I’ve been scared to write lately. Too much to say and not enough time to make sense of it all. Writing for me is like chess: I worry there is always a better move and if I think a little harder I might find it. You see, my greatest fear is being mediocre. That’s everyone’s fear you say? Well, my second greatest fear is becoming a cliche. That somehow the world is full of 30-something millennials all looking for the answer to a midlife crisis at the bottom of a kale salad. (A bit prematurely, I realize. We’ve always been a generation ahead of the curve).
I’ve been gone a lot lately, which hasn’t helped me find the time to sit down and write. I was up on Lopez for a few weeks with my mom, down in California for the weekend. Eating out too much and cooking too little. Writing emails instead of stories. Adding more and more projects with the thought that - as long as no one is paying me for my time - my bucket can’t possibly be full.

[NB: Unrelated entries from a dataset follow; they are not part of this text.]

(** Apart from the interpolation, every statement of the module is a
    literal whose value is the one the loaded namespace holds. *)
Lemma sram_config_stmt_cases (ws wpr nw nb : Z) (s : stmt) :
  s ∈ sram_config_with ws wpr nw nb →
  s = output_name_stmt ∨
  (names_read (stmt_expr s) = [] ∧
   ∃ v, eval ∅ (stmt_expr s) = Ok v ∧
        sram_bindings ws wpr nw nb ∅ !! stmt_target s = Some v).
Proof.
  unfold sram_config_with. intros Hin.
  repeat (apply elem_of_cons in Hin as [->|Hin];
          [first [by left
                 | right; split; [reflexivity|]; eexists;
                   split; [reflexivity|]; unfold sram_bindings;
                   by simplify_map_eq]|]).
  by apply elem_of_nil in Hin.
Qed.

(** Statements taken from the module, run from any namespace: every
    literal field ends up with the value the loaded module gives it. *)
Lemma module_stmts_lookup (ws wpr nw nb : Z) (l : list stmt) (ρ ρ' : env) (x : string) :
  NoDup (targets l) →
  (∀ s, s ∈ l → s ∈ sram_config_with ws wpr nw nb) →
  exec_stmts l ρ = Ok ρ' →
  x ∈ targets l → x ≠ "output_name"%string →
  ρ' !! x = sram_bindings ws wpr nw nb ∅ !! x.
Proof.
  intros Hnd Hsub Hex Hx Hne.
  apply list_elem_of_fmap in Hx as ([y e] & -> & Hin).
  destruct (sram_config_stmt_cases ws wpr nw nb _ (Hsub _ Hin))
    as [Heq|(Hlit & v & Hv & Hb)].
  - injection Heq as -> _. done.
  - destruct (exec_stmts_lookup_literal l ρ ρ' y e Hnd Hex Hin Hlit)
      as (v' & Hv' & Hlook).
    cbn [stmt_expr stmt_target] in *. congruence.
Qed.

(** Literal statements of the module never fail. *)
Lemma module_literals_succeed (ws wpr nw nb : Z) (l : list stmt) (ρ : env) :
  (∀ s, s ∈ l → s ∈ sram_config_with ws wpr nw nb) →
  "output_name"%string ∉ targets l →
  ∃ ρ', exec_stmts l ρ = Ok ρ'.
Proof.
  revert ρ. induction l as [|[y e] l IH]; intros ρ Hsub Hon.
  - by eexists.
  - cbn [targets fmap list_fmap stmt_target] in Hon.
    apply not_elem_of_cons in Hon as [Hne Hon].
    destruct (sram_config_stmt_cases ws wpr nw nb (Assign y e))
      as [Heq|(Hlit & v & Hv & _)].
    + apply Hsub, list_elem_of_here.
    + injection Heq as -> _. done.
    + cbn [stmt_expr] in Hlit, Hv.
      cbn [exec_stmts exec_stmt]. rewrite (eval_literal ρ e Hlit), Hv.
      cbn [mbind result_bind]. apply IH; [|exact Hon].
      intros s Hs. apply Hsub. by apply list_elem_of_further.
Qed.

(** X3: the assignments of the module may be written in any order.  If the
    interpolation comes after the assignments of the three names it reads,
    loading gives the namespace of the original order; otherwise loading
    raises [NameError] for the first of [word_size], [num_words],
    [num_banks] not yet assigned. *)
Theorem output_name_after_its_inputs (ws wpr nw nb : Z) (l1 l2 : list stmt) :
  l1 ++ output_name_stmt :: l2 ≡ₚ sram_config_with ws wpr nw nb →
  load (l1 ++ output_name_stmt :: l2) =
    match head (filter (λ y, y ∉ targets l1) interpolated_names) with
    | None => Ok (sram_bindings ws wpr nw nb ∅)
    | Some x => Raise (NameError x)
    end.
Proof.
  intros Hperm.
  set (body := l1 ++ output_name_stmt :: l2) in *.
  assert (NoDup (targets body)) as Hnd.
  { unfold targets. rewrite Hperm. apply NoDup_data_model_fields. }
  assert (∀ s, s ∈ body → s ∈ sram_config_with ws wpr nw nb) as Hsub.
  { intros s Hs. by rewrite <- Hperm. }
  assert (targets body = targets l1 ++ "output_name"%string :: targets l2)
    as Htg by (subst body; unfold targets; by rewrite fmap_app).
  rewrite Htg in Hnd.
  apply NoDup_app in Hnd as (Hnd1 & Hdisj & Hnd2).
  apply NoDup_cons in Hnd2 as [Hon2 Hnd2].
  assert ("output_name"%string ∉ targets l1) as Hon1.
  { intros Hin. apply (Hdisj _ Hin), list_elem_of_here. }
  assert (∀ s, s ∈ l1 → s ∈ sram_config_with ws wpr nw nb) as Hsub1.
  { intros s Hs. apply Hsub. subst body. apply elem_of_app. by left. }
  assert (∀ s, s ∈ l2 → s ∈ sram_config_with ws wpr nw nb) as Hsub2.
  { intros s Hs. apply Hsub. subst body. apply elem_of_app. right.
    by apply list_elem_of_further. }
  destruct (module_literals_succeed ws wpr nw nb l1 ∅ Hsub1 Hon1) as [ρ1 H1].
  assert (∀ x, x ∈ targets l1 → x ≠ "output_name"%string →
            ρ1 !! x = sram_bindings ws wpr nw nb ∅ !! x) as Hin1.
  { intros x. by apply (module_stmts_lookup ws wpr nw nb l1 ∅ ρ1 x). }
  assert (∀ x, x ∉ targets l1 → ρ1 !! x = None) as Hout1.
  { intros x Hx. rewrite (exec_stmts_frame _ _ _ _ H1 Hx). apply lookup_empty. }
  unfold load. subst body. rewrite exec_stmts_app, H1.
  cbn [mbind result_bind exec_stmts exec_stmt output_name_stmt].
  unfold interpolated_names. rewrite !filter_cons, filter_nil.
  unfold output_name_expr at 1. cbn [eval eval_fstring]. unfold lookup_name.
  destruct (decide ("word_size"%string ∉ targets l1)) as [Hws|Hws].
  { by rewrite (Hout1 _ Hws). }
  apply dec_stable in Hws. rewrite (Hin1 _ Hws) by done.
  replace (sram_bindings ws wpr nw nb ∅ !! "word_size"%string)
    with (Some (VInt ws)) by (unfold sram_bindings; by simplify_map_eq).
  cbn [mbind result_bind format_value].
  destruct (decide ("num_words"%string ∉ targets l1)) as [Hnw|Hnw].
  { by rewrite (Hout1 _ Hnw). }
  apply dec_stable in Hnw. rewrite (Hin1 _ Hnw) by done.
  replace (sram_bindings ws wpr nw nb ∅ !! "num_words"%string)
    with (Some (VInt nw)) by (unfold sram_bindings; by simplify_map_eq).
  cbn [mbind result_bind format_value].
  destruct (decide ("num_banks"%string ∉ targets l1)) as [Hnb|Hnb].
  { by rewrite (Hout1 _ Hnb). }
  apply dec_stable in Hnb. rewrite (Hin1 _ Hnb) by done.
  replace (sram_bindings ws wpr nw nb ∅ !! "num_banks"%string)
    with (Some (VInt nb)) by (unfold sram_bindings; by simplify_map_eq).
  cbn [mbind result_bind format_value head].
  set (v := VStr _).
  destruct (module_literals_succeed ws wpr nw nb l2 (<["output_name":=v]> ρ1)
              Hsub2 Hon2) as [ρ3 H3].
  rewrite H3. f_equal. apply map_eq. intros x.
  destruct (decide (x ∈ targets l2)) as [Hx2|Hx2].
  { apply (module_stmts_lookup ws wpr nw nb l2 (<["output_name":=v]> ρ1) ρ3 x);
      try done.
    intros ->. done. }
  rewrite (exec_stmts_frame _ _ _ _ H3 Hx2).
  destruct (decide (x = "output_name"%string)) as [->|Hxon].
  { rewrite lookup_insert_eq. unfold sram_bindings. by simplify_map_eq. }
  rewrite lookup_insert_ne by done.
  destruct (decide (x ∈ targets l1)) as [Hx1|Hx1].
  { by apply Hin1. }
  rewrite (Hout1 _ Hx1). symmetry. apply not_elem_of_dom.
  rewrite sram_bindings_dom, elem_of_list_to_set.
  rewrite <- (targets_sram_config_with ws wpr nw nb).
  unfold targets. rewrite <- Hperm, fmap_app.
  cbn [fmap list_fmap stmt_target output_name_stmt].
  intros Hin. apply elem_of_app in Hin as [Hin|Hin]; [done|].
  apply elem_of_cons in Hin as [Hin|Hin]; done.
Qed.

Today it finally rained. We’ve had the weirdest winter here. In fact, this is the first real rain I can remember for months. Spring arrived early. The cherry trees have already shed their blossoms, my winter kale bolted, and - wonder of wonder, miracle of miracles! - Norma started laying eggs again. I’ve got seeds sprouting in the sun room and spent last weekend doubling the size of my garden. Now I just have to find time to double the size of my planting and weeding schedule.
But today spring is on pause. I pause tasks and to dos. It’s the first day in a long time I’m home, alone, with not a chore in sight. I did manage to wash the dog, a futile task given the oozy sludge developing in the backyard. (Much like you’d never buy a white rug in a muddy clime like, say, the Pacific Northwest, I can caution against the practicality of an alabaster dog). The rain has given me permission to sit inside, read Ann Patchett’s This is the Story of a Happy Marriage, and hole up and make granola.
It’s exhausting to live in a world there things change so quickly. The weather goes from Puerta Vallarta to temperate rainforest, we slip from clean bill of health to prognosis unknown, the granola tips from toasty to burnt. There’s not much we can do to stop the deluge of change, though it would do us good to slow down and try to take it all in. In the words of that great 80s icon Ferris Bueller: If you don't stop and look around once in a while, you could miss it.
So today I’m pushing pause and enjoying the rain. The bucket may overfill and slosh over the edges, but my house smells like roasted coconut and crispy oats, raindrops pester the skylight, and Luka is passed out on the bed, blending in to the white sheets, clean and dry and content.
Granola: Part Deux
Makes 6 cups
Given the rate at which I eat granola, it stands to reason that this will not be the last granola recipe I post here. This version leans toward a maple/pecan flavor profile and uses the addition of egg whites to build up some hefty chunks.
4 cups rolled oats
2 cups chopped hazelnuts and pecans
1.5 cups large flake coconut
1 T finely ground flax seed
1 teaspoon sea salt
1/3 cup maple syrup
1/3 cup olive oil
One egg white, whipped to a frenzy
1/2 cup raisins
Preheat oven to 300 degrees.
Combine oats, chopped nuts, coconut, and ground flax seed on a sheet pan (you may want to spread this onto two if things get crowded). Sprinkle with salt.
Combine maple syrup and olive oil in a small bowl and pour over oat mixture. Stir to combine and coat.
Whip egg white in a small bowl until frothy. Pour over oat mixture and combine.
Place pan in hot oven for 30-35 minutes. Use a wooden spoon or spatula to stir granola every 10 minutes for even browning.
When mixture has cooled, stir in raisins and store in air-tight container for up to 3 weeks.